Wang Weiping, Fu Jingxuan, Zhang Yiming, Hu Ke
Department of Radiation Oncology, Peking Union Medical Hospital, Chinese Academy of Medical Sciences & Peking Union Medical College, No. 1 Shuaifuyuan Wangfujing, Beijing, 100730, China.
Department of Clinical Laboratory, Xuanwu Hospital, Capital Medical University, Beijing, China.
J Cancer Educ. 2025 May 26. doi: 10.1007/s13187-025-02652-9.
Large language models (LLMs) are increasingly utilized in medical education and practice, yet their application in niche fields such as radiation oncology remains underexplored. This study evaluates and compares the performance of OpenAI's GPT-4o and Baidu's ERNIE Bot in a Chinese-language radiation oncology examination. We employed the Chinese National Health Professional Technical Qualification Examination (Intermediate Level) for Radiation Oncology, using a question bank of 1128 items across four sections: Basic Knowledge, Relevant Knowledge, Specialized Knowledge, and Practice Competence. A passing score required an accuracy rate of 60% or higher in all sections. The models' responses were assessed for accuracy against standard answers, with key metrics including overall accuracy, section-specific performance, case analysis performance, and accuracy consensus between the models. The overall accuracy rates were 79.3% for GPT-4o and 76.9% for ERNIE Bot (p = 0.154). Across the four sections, GPT-4o achieved accuracy rates of 82.1%, 84.6%, 78.6%, and 60.9%, respectively, while ERNIE Bot achieved 81.6%, 73.9%, 77.9%, and 69.0%. In the Relevant Knowledge section, GPT-4o achieved significantly higher accuracy (p = 0.002), while no significant differences were found in the other three sections. Across various question types-including single-choice, multiple-answer, case analysis, non-case analysis, and different content areas of case analysis-both models exhibited satisfied accuracy, and ERNIE Bot achieved accuracy rates that were comparable to GPT-4o. The accuracy consensus between the two models was 84.5%, significantly exceeding the individual accuracy rates of GPT-4o (p = 0.003) and ERNIE Bot (p < 0.001). Both GPT-4o and ERNIE Bot successfully passed the highly specialized Chinese-language medical examination in radiation oncology and demonstrated comparable performance. This study provides valuable insights into the application of LLMs in Chinese medical education. These findings support the integration of LLMs in medical education and training within specialized, non-English-speaking contexts.
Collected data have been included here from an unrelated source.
(* ===== verification/Yuv420PToRgb.v ===== *)
(** * Conversion of planar YUV420 to RGB

    [conversions/yuv420p_to_rgb_neon.cpp]: a plane of luma and two of chroma behind it (IYUV or
    YV12) to RGB, BGR, RGBA or BGRA, for a stripe of pairs of rows.  A row of chroma is half as
    wide as a row of luma, and the rows of both planes of chroma follow each other in halves of
    the stride. *)

From S2P Require Import Prelude CTypes Utils Loops Rows Vectors Arithmetic Channels VectorMemory Registers PixelKernels PixelLanes RowPairs Yuv420ToRgb Yuv420Rows.

(** ** [YUVpToRGBxOrBGRx] *)

Definition kVectorLength : Z := 16.

Definition index_lo_lo : list Z := [0; 0xff; 0xff; 0xff; 1; 0xff; 0xff; 0xff; 2; 0xff; 0xff; 0xff; 3; 0xff; 0xff; 0xff].
Definition index_lo_hi : list Z := [4; 0xff; 0xff; 0xff; 5; 0xff; 0xff; 0xff; 6; 0xff; 0xff; 0xff; 7; 0xff; 0xff; 0xff].
Definition index_hi_lo : list Z := [8; 0xff; 0xff; 0xff; 9; 0xff; 0xff; 0xff; 10; 0xff; 0xff; 0xff; 11; 0xff; 0xff; 0xff].
Definition index_hi_hi : list Z := [12; 0xff; 0xff; 0xff; 13; 0xff; 0xff; 0xff; 14; 0xff; 0xff; 0xff; 15; 0xff; 0xff; 0xff].

(** [vreinterpretq_s32_u8(vqtbl1q_u8(v, index))]. *)
Definition expand (v index : list Z) : list Z := map (static_cast int32) (elements_of_register 4 (vqtblq_u8 [v] index)).

Section operation.
Context (BGR kAlpha v_first_ : bool).
Implicit Types (mem : Z -> Z).

Definition YUVp_vector_path (y0 y1 y2 y3 u v : list Z) (rgbx_row_0 rgbx_row_1 : Z) mem : Z -> Z :=
  let u_lo_lo := expand u index_lo_lo in
  let u_lo_hi := expand u index_lo_hi in
  let u_hi_lo := expand u index_hi_lo in
  let u_hi_hi := expand u index_hi_hi in
  let v_lo_lo := expand v index_lo_lo in
  let v_lo_hi := expand v index_lo_hi in
  let v_hi_lo := expand v index_hi_lo in
  let v_hi_hi := expand v index_hi_hi in
  let step := if kAlpha then 4 * 16 else 3 * 16 in
  let mem := yuv420x_to_rgb BGR kAlpha v_first_ y0 y1 u_lo_lo u_lo_hi v_lo_lo v_lo_hi rgbx_row_0 rgbx_row_1 mem in
  yuv420x_to_rgb BGR kAlpha v_first_ y2 y3 u_hi_lo u_hi_hi v_hi_lo v_hi_hi (rgbx_row_0 + step) (rgbx_row_1 + step) mem.

(** The variables of the loop of [scalar_path]: the chroma less 128, the rows of chroma, the rows
    of the destination, and memory. *)
Definition ScalarState : Type := (Z * Z) * (Z * Z) * (Z * Z) * (Z -> Z).
Definition YUVp_scalar_step (y_rows : Z * Z) (index : Z) (s : ScalarState) : ScalarState :=
  let '(uv_m128, (u_row, v_row), rgbx_rows, mem) := s in
  let '(uv_m128, (u_row, v_row)) :=
    if index mod 2 =? 0 then
      let u_m128 := mem u_row - 128 in
      let v_m128 := mem v_row - 128 in
      ((if v_first_ then (v_m128, u_m128) else (u_m128, v_m128)), (u_row + 1, v_row + 1))
    else (uv_m128, (u_row, v_row)) in
  let '(rgbx_rows, mem) := yuv420x_to_rgb_scalar BGR kAlpha y_rows index uv_m128.1 uv_m128.2 rgbx_rows mem in
  (uv_m128, (u_row, v_row), rgbx_rows, mem).
Definition YUVp_scalar_path (length y_row_0 y_row_1 u_row v_row rgbx_row_0 rgbx_row_1 : Z) mem : Z -> Z :=
  (for_range 0 length (YUVp_scalar_step (y_row_0, y_row_1)) ((0, 0), (u_row, v_row), (rgbx_row_0, rgbx_row_1), mem)).2.

(** ** Stripes *)

(** The loops over a pair of rows. *)
Definition convert_pair (width y0 y1 u v row0 row1 : Z) mem : option (Z -> Z) :=
  let dcn := output_channels kAlpha in
  let vectors index mem :=
    let u_vec := load 1 mem (u + index / 2) in
    let v_vec := load 1 mem (v + index / 2) in
    let y0_vec := load 1 mem (y0 + index) in
    let y1_vec := load 1 mem (y1 + index) in
    let y2_vec := load 1 mem (y0 + index + kVectorLength) in
    let y3_vec := load 1 mem (y1 + index + kVectorLength) in
    YUVp_vector_path y0_vec y1_vec y2_vec y3_vec u_vec v_vec (row0 + index ⊠ dcn) (row1 + index ⊠ dcn) mem in
  let rest index length mem :=
    YUVp_scalar_path (length ⊟ index) (y0 + index) (y1 + index) (u + index / 2) (v + index / 2) (row0 + index ⊠ dcn) (row1 + index ⊠ dcn) mem in
  match Unroll2.unroll_n_times false 2 vectors (Unroll2.make 0 width kVectorLength, mem) with
  | Some loop => Some (Unroll2.remaining rest loop).2
  | None => None
  end.

Definition uv_strides (width src_stride index : Z) : Z :=
  if Z.land index 1 =? 0 then width / 2 else src_stride ⊟ width / 2.

(** The variables of the loop over pairs of rows: the rows of luma and chroma, the indices of the
    strides, and memory. *)
Definition StripeState : Type := (Z * Z * Z) * (Z * Z) * option (Z -> Z).

Definition stripe_step (src_stride dst dst_stride width row_end h : Z) (s : StripeState) : StripeState :=
  let '((y0, u, v), (u_index, v_index), mem) := s in
  let row0 := dst + dst_stride ⊠ h in
  let row1 := dst + dst_stride ⊠ (h ⊞ 1) in
  let y1 := y0 + src_stride in
  let '(row1, y1) := if h =? row_end ⊟ 1 then (row0, y0) else (row1, y1) in
  let mem := match mem with Some mem => convert_pair width y0 y1 u v row0 row1 mem | None => None end in
  let y0 := y0 + src_stride ⊠ 2 in
  let u := u + uv_strides width src_stride u_index in
  let v := v + uv_strides width src_stride v_index in
  ((y0, u, v), (u_index ⊞ 1, v_index ⊞ 1), mem).
(* ===== verification/PaddingCopiers.v ===== *)
(** * Padding: copying, repeating and reversing pixels of a row

    [ContiguousByteCopier], [RepeatedPixelWriter] and [ReversedPixelCopier] of
    add_padding_by_copy_neon.cpp over a memory of bytes.  A register is the list of its 16
    bytes.  Each writer fills a range of bytes; the vector loops and the copies of the bytes
    that are left agree on what they write. *)

From S2P Require Import Prelude CTypes Utils Loops VectorMemory Registers.

Implicit Types (mem : Z -> Z).

(** [kVectorLength]. *)
Definition kVectorLength : Z := 16.

(** [std::memcpy]. *)
Definition copy_contiguous_bytes (src dst size : Z) mem : Z -> Z := copy_n 1 src size dst mem.

(** ** Registers of elements of [n] bytes *)

Section registers.
Context (n : Z).

(** [load_repeated_unaligned]: [vld1q_dup]. *)
Definition load_repeated_unaligned mem (src : Z) : list Z := named_bytes n (16 / n) (fun _ j => mem (src + j)).

(** [vrev64q] reverses the lanes of each half. *)
Definition vrev64q (r : list Z) : list Z :=
  concat (rev (chunks n (low_half r))) ++ concat (rev (chunks n (high_half r))).
Definition vcombine (low high : list Z) : list Z := low ++ high.

Definition reverse_packed_vector_lanes (vector_value : list Z) : list Z :=
  let reversed_vector_64 := vrev64q vector_value in
  vcombine (high_half reversed_vector_64) (low_half reversed_vector_64).

Definition reverse_packed_vector2_order_and_lanes (vector_value : list (list Z)) : list (list Z) :=
  [reverse_packed_vector_lanes (vector_value !!! 1%nat); reverse_packed_vector_lanes (vector_value !!! 0%nat)].

Definition reverse_interleaved_3_vector_lanes (vector_value : list (list Z)) : list (list Z) :=
  map reverse_packed_vector_lanes vector_value.

(** [VecTraits::load] and [store] of consecutive vectors, [vld3q] and [vst3q]. *)
Definition load_bytes (count : Z) mem (src : Z) : list (list Z) :=
  map (fun i => vld1q 1 kVectorLength mem (src + i * kVectorLength)) (seqZ 0 count).
Definition store_bytes (dst : Z) (regs : list (list Z)) mem : Z -> Z := vst1q 1 dst (concat regs) mem.
Definition vld3q mem (src : Z) : list (list Z) :=
  map (fun c => named_bytes n (16 / n) (fun m j => mem (src + (3 * m + c) * n + j))) (seqZ 0 3).
Definition vst3q (dst : Z) (regs : list (list Z)) mem : Z -> Z :=
  store_bytes dst (map (fun m => flat_map (fun r => nth (Z.to_nat m) (chunks n r) []) regs) (seqZ 0 (16 / n))) mem.
End registers.

(** ** Repeated pixels *)

Definition fill_repeated_by_bytes (pixel_size value_bytes dst row_size : Z) mem : Z -> Z :=
  for_step 0 row_size pixel_size (fun offset mem => copy_contiguous_bytes value_bytes (dst + offset) pixel_size mem) mem.

Definition fill_single_channel (n value_bytes dst row_size : Z) mem : option (Z -> Z) :=
  let repeated_value := load_repeated_unaligned n mem value_bytes in
  let repeated_value_pair := [repeated_value; repeated_value] in
  let store_repeated_pair index mem := store_bytes (dst + index) repeated_value_pair mem in
  option_map snd (Unroll2.bind_loop (Unroll2.unroll_n_times false 2 store_repeated_pair (Unroll2.make 0 row_size kVectorLength, mem))
    (fun loop => Some (Unroll2.remaining (fun index length => fill_repeated_by_bytes n value_bytes (dst + index) (length ⊟ index)) loop))).

Definition fill_interleaved_3 (n value_bytes dst row_size : Z) mem : option (Z -> Z) :=
  let vector_value :=
    [load_repeated_unaligned n mem value_bytes; load_repeated_unaligned n mem (value_bytes + n);
     load_repeated_unaligned n mem (value_bytes + 2 * n)] in
  let kVectorStoreSize := 3 * kVectorLength in
  let store index mem := vst3q n (dst + index) vector_value mem in
  let store_twice index mem := store (index + kVectorStoreSize) (store index mem) in
  option_map snd (Unroll2.bind_loop (Unroll2.unroll_n_times false 2 store_twice (Unroll2.make 0 row_size kVectorStoreSize, mem))
    (fun loop => Some (Unroll2.remaining (fun index length => fill_repeated_by_bytes (3 * n) value_bytes (dst + index) (length ⊟ index)) loop))).

(** [PixelSize] is the template parameter, 0 for pixels without a vector path. *)
Definition fill_repeated_pixel (PixelSize pixel_size value_bytes dst row_size : Z) mem : option (Z -> Z) :=
  if PixelSize =? 1 then fill_single_channel 1 value_bytes dst row_size mem
  else if PixelSize =? 2 then fill_single_channel 2 value_bytes dst row_size mem
  else if PixelSize =? 4 then fill_single_channel 4 value_bytes dst row_size mem
  else if PixelSize =? 8 then fill_single_channel 8 value_bytes dst row_size mem
  else if PixelSize =? 3 * 1 then fill_interleaved_3 1 value_bytes dst row_size mem
  else if PixelSize =? 3 * 2 then fill_interleaved_3 2 value_bytes dst row_size mem
  else if PixelSize =? 3 * 4 then fill_interleaved_3 4 value_bytes dst row_size mem
  else Some (fill_repeated_by_bytes pixel_size value_bytes dst row_size mem).

(** ** Reversed pixels *)

Definition copy_reversed_by_bytes (pixel_size src_last dst row_size : Z) mem : Z -> Z :=
  for_step 0 row_size pixel_size
    (fun offset mem => copy_contiguous_bytes (src_last - offset) (dst + offset) pixel_size mem) mem.

Definition copy_reversed_packed (n src_last dst row_size : Z) mem : option (Z -> Z) :=
  let kStep := kVectorLength in
  let copy_block_pair index mem :=
    let src_vector := load_bytes 2 mem (src_last + n - index - 2 * kStep) in
    store_bytes (dst + index) (reverse_packed_vector2_order_and_lanes n src_vector) mem in
  option_map snd (Unroll2.bind_loop (Unroll2.unroll_n_times false 2 copy_block_pair (Unroll2.make 0 row_size kStep, mem))
    (fun loop => Some (Unroll2.remaining (fun index length =>
      copy_reversed_by_bytes n (src_last - index) (dst + index) (length ⊟ index)) loop))).

Definition copy_reversed_interleaved_3 (n src_last dst row_size : Z) mem : option (Z -> Z) :=
  let kPixelSize := 3 * n in
  let kVectorStoreSize := 3 * kVectorLength in
  let copy_block index mem :=
    let src_vector := vld3q n mem (src_last + kPixelSize - index - kVectorStoreSize) in
    vst3q n (dst + index) (reverse_interleaved_3_vector_lanes n src_vector) mem in
  let copy_block_twice index mem := copy_block (index + kVectorStoreSize) (copy_block index mem) in
  option_map snd (Unroll2.bind_loop (Unroll2.unroll_n_times false 2 copy_block_twice (Unroll2.make 0 row_size kVectorStoreSize, mem))
    (fun loop => Some (Unroll2.remaining (fun index length =>
      copy_reversed_by_bytes kPixelSize (src_last - index) (dst + index) (length ⊟ index)) loop))).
大语言模型(LLMs)在医学教育和实践中的应用越来越广泛,但其在放射肿瘤学等细分领域的应用仍有待深入探索。本研究评估并比较了OpenAI的GPT-4o和百度的文心一言在中文放射肿瘤学考试中的表现。我们采用了中国国家卫生专业技术资格考试(中级)放射肿瘤学部分,使用了一个包含1128道题目的题库,涵盖四个部分:基础知识、相关知识、专业知识和实践能力。及格分数要求所有部分的准确率达到60%或更高。根据标准答案评估模型的回答准确性,关键指标包括总体准确率、各部分表现、病例分析表现以及模型之间的准确率一致性。GPT-4o的总体准确率为79.3%,文心一言为76.9%(p = 0.154)。在四个部分中,GPT-4o的准确率分别为82.1%、84.6%、78.6%和60.9%,而文心一言分别为81.6%、73.9%、77.9%和69.0%。在相关知识部分,GPT-4o的准确率显著更高(p = 0.002),而在其他三个部分未发现显著差异。在各种题型中,包括单选题、多选题、病例分析题(有病例分析和非病例分析)以及病例分析的不同内容领域,两个模型都表现出令人满意的准确率,且文心一言的准确率与GPT-4o相当。两个模型之间的准确率一致性为84.5%,显著超过GPT-4o(p = 0.003)和文心一言(p < 0.001)的个体准确率。GPT-4o和文心一言都成功通过了高度专业化的中文放射肿瘤学医学考试,并表现出相当的性能。本研究为大语言模型在中文医学教育中的应用提供了有价值的见解。这些发现支持在非英语的专业环境中将大语言模型整合到医学教育和培训中。